[ABOUT THIS EXERCISE]: Only one stretch of the data below is wanted: the lines starting at the one with "(** The steps" and ending at the one with "Definition open_listeners (a", both included, given again exactly.

[Records from a data collection]:
(* ===== verification/Process.v ===== *)
(** The life of the process ([main] of [rust/src/main.rs]; [App::new],
    [App::start], [App::serve] and [shutdown] of [rust/src/server.rs]): what it is
    called for, the order in which things come up, who runs beside whom, and how
    it ends.  [clap]'s reading of the arguments is an argument. *)

From Stdlib Require Import ZArith NArith Lia Ascii.
From S2P Require Import Prelude Text Json Engine Io Net Model Main Server Compare Listen.

Local Open Scope N_scope.

#[export] Instance args_rebuild : Rebuild Args := fun a =>
  {| ar_once := ar_once a; ar_auth_token_file := ar_auth_token_file a; ar_lan_bind := ar_lan_bind a;
     ar_lan_port := ar_lan_port a; ar_interval := ar_interval a; ar_bind := ar_bind a; ar_port := ar_port a;
     ar_data_dir := ar_data_dir a |}.

(** What the process has done. *)
Inductive Did :=
| DHits (dir : string)
| DExecutor | DHeartbeat | DWatchdog (limit : N) | DEngine
| DBind (a : SocketAddr)
| DPid | DFlusher | DSpawnStart
| DServe (l : Listener)
| DPrint (s : string)
| DComplain (s : string)
| DFirstRound | DStage (s : Stage) | DRounds | DRunner | DResume | DObserver | DListen.

(** The steps of [App::start]; those of [main] are the others. *)
Definition of_start (d : Did) : bool :=
  match d with
  | DFirstRound | DStage _ | DRounds | DRunner | DResume | DObserver | DListen => true
  | _ => false
  end.

(** What is left to do: the process has ended, or it serves. *)
Inductive Fate := Ended (code : Z) | Serving (ls : list Listener).

Inductive Command := UbusCompare (args : list string) | CompareShape (args : list string) | Service.
Definition command_of (raw : list string) : Command :=
  if bool_decide (raw !! 1%nat = Some "--ubus-compare") then UbusCompare (drop 2 raw)
  else if bool_decide (raw !! 1%nat = Some "--compare-state-shape") then CompareShape (drop 2 raw)
  else Service.

(** [App::new]: the executor, its heartbeat and its watchdog before anything waits
    for the device. *)
Definition app_steps (watchdog_env : option string) : list Did :=
  [DExecutor; DHeartbeat]
  ++ match limit_from_env watchdog_env with Some l => [DWatchdog l] | None => [] end ++ [DEngine].

(** [App::start]. *)
Definition start_steps (listen_env : option string) : list Did :=
  [DFirstRound; DStage Stage.Snapshot; DRounds; DRunner; DResume; DObserver]
  ++ (if enabled_from listen_env then [DListen] else []) ++ [DStage Stage.Ready].

Section Process.
Context (read_text : string -> option string) (bind : SocketAddr -> result () string).
Context (env : string -> option string) (json_text : value -> string).
(** [Args::parse]: arguments, or the code [clap] ends the process with. *)
Context (parse : list string -> result Args Z).
(** The two commands that only look: [compare::run] and [compare_state_shape]. *)
Context (ubus_compare : list string -> Z) (state_shape : list string -> result value string).
(** The snapshot that [--once] prints. *)
Context (snapshot_text : string).

(** [main], from the address to the listeners, with what is bound. *)
Definition open_listeners (a : Args) : list Did * result (list Listener) string :=
  match parse_addr (ar_bind a +:+ ":" +:+ show_N (ar_port a)) with
  | Err e => ([], Err e)
  | Ok addr =>
      match validate_listener_security addr (local_requires_auth read_text a) with
      | Err e => ([], Err e)
      | Ok _ =>
          match bind addr with
          | Err e => ([], Err e)
          | Ok _ =>
              match ar_lan_bind a with
              | None =>
                  ([DBind addr],
                   Ok [{| ln_addr := addr; ln_require_auth := local_requires_auth read_text a;
                          ln_open_auth_routes := false |}])
              | Some lan =>
                  match parse_addr (lan +:+ ":" +:+ show_N (ar_lan_port a)) with
                  | Err e => ([DBind addr], Err e)
                  | Ok lan_addr =>
                      match bind lan_addr with
                      | Err e => ([DBind addr], Err e)
                      | Ok _ =>
                          ([DBind addr; DBind lan_addr],
                           Ok [{| ln_addr := addr; ln_require_auth := false; ln_open_auth_routes := false |};
                               {| ln_addr := lan_addr; ln_require_auth := true; ln_open_auth_routes := true |}])
                      end
                  end
              end
          end
      end
  end.

Definition ENV_WATCHDOG : string := "ZWRT_DATAD_WATCHDOG_S".
Definition ENV_ENABLE : string := "ZWRT_DATAD_SMS_LISTEN".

[ANSWER TO THIS TASK]:
(** The steps of [App::start]; those of [main] are the others. *)
Definition of_start (d : Did) : bool :=
  match d with
  | DFirstRound | DStage _ | DRounds | DRunner | DResume | DObserver | DListen => true
  | _ => false
  end.

(** What is left to do: the process has ended, or it serves. *)
Inductive Fate := Ended (code : Z) | Serving (ls : list Listener).

Inductive Command := UbusCompare (args : list string) | CompareShape (args : list string) | Service.
Definition command_of (raw : list string) : Command :=
  if bool_decide (raw !! 1%nat = Some "--ubus-compare") then UbusCompare (drop 2 raw)
  else if bool_decide (raw !! 1%nat = Some "--compare-state-shape") then CompareShape (drop 2 raw)
  else Service.

(** [App::new]: the executor, its heartbeat and its watchdog before anything waits
    for the device. *)
Definition app_steps (watchdog_env : option string) : list Did :=
  [DExecutor; DHeartbeat]
  ++ match limit_from_env watchdog_env with Some l => [DWatchdog l] | None => [] end ++ [DEngine].

(** [App::start]. *)
Definition start_steps (listen_env : option string) : list Did :=
  [DFirstRound; DStage Stage.Snapshot; DRounds; DRunner; DResume; DObserver]
  ++ (if enabled_from listen_env then [DListen] else []) ++ [DStage Stage.Ready].

Section Process.
Context (read_text : string -> option string) (bind : SocketAddr -> result () string).
Context (env : string -> option string) (json_text : value -> string).
(** [Args::parse]: arguments, or the code [clap] ends the process with. *)
Context (parse : list string -> result Args Z).
(** The two commands that only look: [compare::run] and [compare_state_shape]. *)
Context (ubus_compare : list string -> Z) (state_shape : list string -> result value string).
(** The snapshot that [--once] prints. *)
Context (snapshot_text : string).

(** [main], from the address to the listeners, with what is bound. *)
Definition open_listeners (a : Args) : list Did * result (list Listener) string :=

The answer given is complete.